The collapse of the latest in a string of failed redevelopment plans for London's Battersea Power Station could delay the creation of an estimated 25,000 jobs against a worsening British economic backdrop.
Lloyds Banking Group and Ireland's National Asset Management Agency are seeking to have the site's owner, a vehicle controlled by AIM-listed Real Estate Opportunities, placed into administration after it was unable to meet repayments on 325 million pounds of debt against the famous London landmark.
Battersea's imposing four white chimneys have been a feature of London's skyline for almost 80 years, but plans to redevelop the site have repeatedly run aground since power production there ceased nearly three decades ago.
A court hearing has been set for December 12 and should the site be placed in administration then, plans for the 5.5 billion pounds project will likely stall and -- in a worse case scenario -- it will remain mothballed for up to three years.
REO has been in detailed talks about the first phase for a year, one source close to the project told Reuters on condition of anonymity. A new developer would invariably have their own plans and all of that hard work could go out the window and delay the redevelopment, the source said.
Two other sources familiar with the matter said state-run Lloyds and NAMA did not have a formal list of potential buyers, but were keen to find one with sufficient equity and experience in managing large redevelopment projects to take on the debt and financial commitment.
The latest twist in the Battersea redevelopment saga came a day after UK Chancellor George Osborne backed plans for an extension of the Northern Line tube route to the area costing about 750-950 million pounds, a key element for the scheme's viability and one a developer would have to part-fund.
The 10.1 million square-feet project would create 15,000 jobs, REO had previously said. Osborne said the subway plans would help create about 25,000 new jobs in the wider area.
Just two days ago George Osborne and (London Mayor) Boris Johnson promised Londoners two new tube stations in South London, London mayoral candidate Ken Livingstone told Reuters.
Today it is clear that promise has been broken after the Battersea Power Station developers were forced to call in the administrators putting plans for new stations in jeopardy.

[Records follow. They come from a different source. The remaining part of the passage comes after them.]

(** ** Public API *)

(** What the two entry points return; [logs] is the log at that moment. *)
Inductive response : Type :=
  | Followup (questions : list string) (logs : list event)
  | Final (final : final_result) (logs : list event).

Definition handle_user_input (text : option string) : M response :=
  set_last_user_input (default "" text) ;;;
  log (EvReceived text) ;;;
  let plan := simple_planner text in
  log (EvPlannerSteps plan) ;;;
  mem <- get_memory ;;
  let missing := identify_missing_fields plan mem in
  match missing with
  | _ :: _ =>
      set_pending_questions missing ;;;
      log (EvMissingFields missing) ;;;
      logs <- get_logs ;;
      ret (Followup missing logs)
  | [] =>
      final <- execute_plan plan ;;
      log EvExecutionCompleted ;;;
      set_last_result final ;;;
      logs <- get_logs ;;
      ret (Final final logs)
  end.

(** The first loop of [provide_followup_answers]: store each answer under
    the field of its question. *)
Fixpoint store_answers (answers : list (string * pyval)) : M unit :=
  match answers with
  | [] => ret tt
  | (q_text, answer) :: rest =>
      let field := default (_safe_key_from_question q_text) (question_to_field q_text) in
      let parsed := _parse_answer_for_field field answer in
      store field parsed ;;;
      log (EvStored field parsed) ;;;
      store_answers rest
  end.

(** The location in memory read as a polygon identifier or as a
    coordinate pair. *)
Definition classify_location (w : World) : M unit :=
  mem <- get_memory ;;
  match mem !! "location" with
  | Some (PStr loc) =>
      if negb (Str.contains "," loc) && (6 <=? Str.len loc) then
        store "polyid" (PStr loc) ;;;
        log (EvLocationAsPolyid loc)
      else if Str.contains "," loc then
        try_except
          (match Str.split_on "," loc with
           | [lat_s; lon_s] =>
               lat <- lift (py_float (PStr (Str.strip lat_s))) ;;
               lon <- lift (py_float (PStr (Str.strip lon_s))) ;;
               agro <- fetch_agro_for_location w lat lon true ;;
               log (EvAgroFetched (truthy agro))
           | _ => raise ValueError
           end)
          (fun e => log (EvBadLocation loc e))
      else ret tt
  | _ => ret tt
  end.

(** Soil and weather of the polygon in memory, merged into it. *)
Definition enrich_from_polyid (w : World) : M unit :=
  mem <- get_memory ;;
  match mem !! "polyid" with
  | Some polyid =>
      if truthy polyid then
        soil <- get_soil_by_polyid w polyid ;;
        weather <- get_weather_by_polyid w polyid ;;
        _store_agro_payloads soil weather
      else ret tt
  | None => ret tt
  end.

(** The end of [provide_followup_answers]: plan again and finalize. *)
Definition recompute_final : M response :=
  text <- get_last_user_input ;;
  let plan := simple_planner (Some text) in
  final <- execute_plan plan ;;
  set_last_result final ;;;
  logs <- get_logs ;;
  ret (Final final logs).

(** The part of [provide_followup_answers] before that: the answers
    stored and the memory enriched. *)
Definition merge_answers (w : World) (answers : list (string * pyval)) : M unit :=
  store_answers answers ;;;
  classify_location w ;;;
  enrich_from_polyid w.

Definition provide_followup_answers (w : World) (answers : list (string * pyval)) : M response :=
  merge_answers w answers ;;;
  recompute_final.

(** A run that starts from an agent, with no request sent yet. *)
Definition start (a : Agent) : Run := MkRun a [].

(** A world without an API key, where every request fails to connect. *)
Definition offline : World := MkWorld "" 0 (fun _ _ => ConnectionError).

(** * The page *)

(** [frontend_app.py]: the questions of the agent are shown as widgets,
    and the values of the widgets are the answers handed back to it. *)

Module Frontend.

(** What the page gets from outside: the digest of [hashlib.md5], and for
    each widget, by its key, the number entered, the position of the option
    picked and the text typed. *)
Record Host : Type := MkHost {
  md5_hexdigest : string -> string;
  number_input : string -> float;
  selectbox : string -> nat;
  text_input : string -> string }.

Definition _stable_key (h : Host) (question : string) (index : nat) : string :=
  let short_hash := Num.str_take 8 (md5_hexdigest h question) in
  Num.str_of_int (Z.of_nat index) ++ "_" ++ short_hash.

Definition normalize_question (q : string) : string :=
  Str.lower (Str.join " " (Str.split_ws (Str.strip q))).

(** The loop of [dedupe_questions], from the set [seen]. *)
Fixpoint dedupe_from (questions : list string) (seen : gset string) : list string :=
  match questions with
  | [] => []
  | q :: rest =>
      let q_norm := normalize_question q in
      if decide (q_norm ∈ seen) then dedupe_from rest seen
      else q :: dedupe_from rest ({[q_norm]} ∪ seen)
  end.

Definition dedupe_questions (questions : list string) : list string :=
  dedupe_from questions ∅.

(** [s.split(sep)] for a separator of one character or more; [skip] counts
    the characters of a separator still to pass, [cur] is the part being
    read, reversed. *)
Fixpoint split_from (sep : string) (skip : nat) (s cur : string) : list string :=
  match s with
  | EmptyString => [Str.rev cur]
  | String c r =>
      match skip with
      | S k => split_from sep k r cur
      | O =>
          if String.prefix sep s
          then Str.rev cur :: split_from sep (String.length sep - 1) r ""
          else split_from sep 0 r (String c cur)
      end
  end.

Definition split_sep (sep s : string) : list string := split_from sep 0 s "".

(** The option of a select box the user picked; the first one is the
    preselected. *)
Definition selected (h : Host) (options : list string) (key : string) : string :=
  default (List.hd "" options) (options !! selectbox h key).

A spokesman for Johnson said the wider area had a bright future thanks to an overall 179 hectares of redevelopment that included the power station.
Despite having a majority stake in Lloyds, the government said it would not influence the bank's role in the Battersea Power Station process with a view to securing jobs against a backdrop of slowing economic growth, a spokesman for Prime Minister David Cameron told Reuters.
The banks operate at arm's length from the government and we don't get involved in their commercial decisions, he said.
Lloyds and NAMA want to sell the debt as soon as possible and use the existing planning consent for a mixed-use scheme of housing, offices and shops to lure to potential buyers, the two other sources said.
These sources also said the sale was effectively conditional on a buyer wanting to use the existing consent, rather than slowing the site's redevelopment further with variations to the planning consent.
Another source, a planning expert, said minor alterations to the existing consent could take at least a year to work through, while material changes could take three-plus years before redevelopment work started.
A plan by Chelsea Football Club owner Roman Abramovich to move the club to the power station site faced such an obstacle as the fresh proposals would take years to approve, the planning source told Reuters.
Property developers British Land, Capital & Counties and Development Securities have been linked to the scheme, as well as sovereign wealth funds and Malaysian property company SP Setia.
A recent offer by Setia was rejected by the lenders because there were too many strings attached, the second source said.
North American developers had also shown interest in the site given its proximity to the planned new U.S. embassy, a project local politicians hope will help kick-start the regeneration of the Nine Elms and Vauxhall areas of London.
The lenders waived a debt maturity deadline at end-August relating to the 325 million pounds REO borrowed to pay for the Grade II listed site near the top of the market in 2006 in the hope a new equity partner would materialise for the stalled project.
It is understood that Lloyds does not expect to make a loss on the loan sale, having already made provisions against it.
All four of the power station's chimneys need to be knocked down and rebuilt, Richard Barrett, one of the co-founders of Treasury Holdings, which has a majority stake in Real Estate Opportunities, told Reuters in October.